1. Elbow measure. First, begin by sitting comfortably as close as possible to your desk so that your upper arms are parallel to your spine. Rest your hands on your work surface (desktop, laptop, keyboard). If your elbows are not at a 90 degree angle, adjust your office chair height up or down.
2. Thigh measure. Check that you can easily slide your fingers under your thigh at the leading edge of the chair. If it is too tight, you need to prop your feet up with an adjustable footrest. If you are tall and there is more than a finger width between your thigh and the chair, you need to raise the desk or work surface so that you can raise the height of your chair.

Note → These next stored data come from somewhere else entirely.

(* ===== verification/WebMain.v ===== *)
(** * The accepting thread of the web server
      (src/Linux/TCP-IPNetworkPrograming/http_server/http_server.c, main)

    [main] opens the listening socket and then accepts for ever.  What it does to the
    variable it shares with its threads is the step relation of [Web]: this file shows
    that its calls are such steps. *)
From S2P Require Import Prelude CLib CStr Interact Posix Web.

(** ** Calls

    [MAccept] is [accept] with the assignment of its result to [clnt_sock];
    [pthread_create] is given the address of that variable. *)
Variant mainE : Type -> Type :=
  | MSocket : mainE Z
  | MBind (fd : Z) (a : sockaddr) : mainE Z
  | MListen (fd backlog : Z) : mainE Z
  | MAccept (fd : Z) : mainE Z
  | MCreate : mainE unit
  | MDetach : mainE unit
  | MExit (code : Z) : mainE Empty_set.

Abbreviation prog := (itree mainE).

Definition error_handling {A} : prog A := syscall (MExit 1) ≫= λ v : Empty_set, match v with end.

Definition accept_turn (serv_sock : Z) : prog (unit + Z) :=
  syscall (MAccept serv_sock);;
  syscall MCreate;;
  syscall MDetach;;
  mret (inl tt).

Definition main (argc : Z) (port : bytes) : prog Z :=
  if negb (argc =? 2) then error_handling
  else
    serv_sock ← syscall MSocket;
    r ← syscall (MBind serv_sock (mkAddr (htonl 0) (htons (atoi port))));
    if r =? -1 then error_handling
    else
      r ← syscall (MListen serv_sock 20);
      if r =? -1 then error_handling
      else loop (λ _ : unit, accept_turn serv_sock) tt.

(** ** What the calls do

    How far the listening socket is, and the variable with the threads. *)
Inductive stage := Nothing | Made (fd : Z) | Bound (fd : Z) (a : sockaddr) | Listening (fd : Z).

(** The steps of threads, which begin and close what they have served. *)
Inductive starts : accepting -> accepting -> Prop :=
  | starts_now s i :
      threads s !! i = Some Waiting ->
      starts s (mkAccepting (clnt_sock s) (got_one s) (<[i := Serving (clnt_sock s)]> (threads s)) (in_use s) (accepted s))
  | closes_now s i fd :
      threads s !! i = Some (Serving fd) ->
      starts s (mkAccepting (clnt_sock s) (got_one s) (<[i := Ended fd]> (threads s)) (in_use s ∖ {[fd]}) (accepted s)).

(** [main] accepts when it has handed out what it accepted before, and makes a thread
    when it has not. *)
Definition may (port : Z) (s : stage * accepting) (A : Type) (e : mainE A) : Prop :=
  match e with
  | MSocket => s.1 = Nothing
  | MBind fd a => s.1 = Made fd /\ a = mkAddr 0 port
  | MListen fd _ => s.1 = Bound fd (mkAddr 0 port)
  | MAccept fd => s.1 = Listening fd /\ got_one s.2 = false
  | MCreate => (exists fd, s.1 = Listening fd) /\ got_one s.2 = true
  | MDetach => exists fd, s.1 = Listening fd
  | MExit _ => forall fd, s.1 <> Listening fd
  end.

Definition stored (r : Z) (s s' : accepting) : Prop :=
  main_step s s' /\ clnt_sock s' = r /\ got_one s' = true.

Definition does (s : stage * accepting) (A : Type) (e : mainE A) : A -> stage * accepting -> Prop :=
  match e in mainE A return A -> stage * accepting -> Prop with
  | MSocket => λ r s', s' = (Made r, s.2)
  | MBind fd a => λ r s', s' = if r =? -1 then s else (Bound fd a, s.2)
  | MListen fd _ => λ r s', s' = if r =? -1 then s else (Listening fd, s.2)
  | MAccept _ => λ r s', s'.1 = s.1 /\ exists s1, stored r s.2 s1 /\ rtc starts s1 s'.2
  | MCreate => λ _ s', s'.1 = s.1 /\
      exists s1, main_step s.2 s1 /\ threads s1 = threads s.2 ++ [Waiting] /\ rtc starts s1 s'.2
  | MDetach => λ _ s', s' = s
  | MExit _ => λ _ _, False
  end.

Definition main_protocol (port : Z) : protocol mainE (stage * accepting) := Protocol (may port) does.

(** What a thread does leaves alone what [main] decides by. *)
Lemma starts_got_one s s' : rtc starts s s' -> got_one s' = got_one s.
Proof. induction 1 as [|s1 s2 s3 [s i Hi|s i fd Hi] _ IH]; [done|by rewrite IH..]. Qed.

Lemma starts_steps s s' : rtc starts s s' -> main_steps s s'.
Proof.
  induction 1 as [|s1 s2 s3 [s i Hi|s i fd Hi] _ IH]; [done|..].
  - eapply rtc_l; [by apply step_start|done].
  - eapply rtc_l; [by eapply step_close|done].
Qed.

(** What [main] and the threads did are steps of [Web]. *)
Lemma does_steps (s s' : stage * accepting) A (e : mainE A) a : does s A e a s' -> main_steps s.2 s'.2.
Proof.
  destruct e; cbn.
  - by intros ->.
  - intros ->. by destruct (a =? -1).
  - intros ->. by destruct (a =? -1).
  - intros (_ & s1 & (Hs & _) & Hr). eapply rtc_l; [done|]. by apply starts_steps.
  - intros (_ & s1 & Hs & _ & Hr). eapply rtc_l; [done|]. by apply starts_steps.
  - by intros ->.
  - done.
Qed.

(** The listening socket is made, bound to the port asked for and listened on before
    anything is accepted, then sockets are accepted and given to threads in turn, and
    the loop never ends. *)
Lemma main_safe argc port :
  safe (main_protocol (htons (atoi port))) (λ _ _, False) (Nothing, accepting0) (main argc port).
Proof.
  assert (forall A Q s, (forall fd, s.1 <> Listening fd) ->
    safe (main_protocol (htons (atoi port))) Q s (@error_handling A)) as Herr.
  { intros A Q s Hs. apply safe_call; [done|]. intros []. }
  unfold main. destruct (argc =? 2); [cbn [negb]|by apply Herr].
  apply safe_call; [done|]. intros fd s ->. apply safe_call; [done|].
  intros r s ->. destruct (r =? -1) eqn:Hr; [by apply Herr|].
  apply safe_call; [done|]. intros r' s ->. destruct (r' =? -1) eqn:Hr'; [by apply Herr|].
  apply (safe_loop _ (λ _ s, s.1 = Listening fd /\ got_one s.2 = false)); [|done].
  intros [] s1 [H1 Hg1]. unfold accept_turn. apply safe_call; [done|].
  intros a s2 (H2 & s2' & (_ & _ & Hg2) & Hst2). apply starts_got_one in Hst2.
  apply safe_call; [cbn; split; [exists fd; congruence|congruence]|].
  intros [] s3 (H3 & s3' & Hc & Hth & Hst3). apply starts_got_one in Hst3.
  assert (got_one s3' = false) as Hg3.
  { destruct Hc as [s fd' Hg|s Hg|s Hg|s i Hi|s i fd' Hi]; cbn in *; try congruence;
      apply (f_equal length) in Hth; rewrite length_insert, length_app in Hth; cbn in Hth; lia. }
  apply safe_call; [cbn; exists fd; congruence|]. intros [] s4 ->. apply safe_ret. split; congruence.
Qed.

3. Calf measure. With your bottom pushed against the chair back, try to pass your clenched fist between the back of your calf and the front of your office chair. If you can’t do that easily, the office chair is too deep. You will need to adjust the backrest forward, insert a low back support (such as a lumbar support cushion or a rolled up towel) or get a different office chair.
5. Resting eye level. Close your eyes while sitting comfortably with your head facing forward. Slowly open your eyes. Your gaze should be aimed at the center of your computer screen. If the computer screen is higher or lower than your gaze, you need to either raise or lower it to reduce the strain on the upper spine.
6. Armrest. Adjust the armrest of the chair so that it just slightly lifts your arms at the shoulders. Use of an armrest on your chair is important to take some of the strain off your upper spine and shoulders and it should make you less likely to slouch forward in your chair.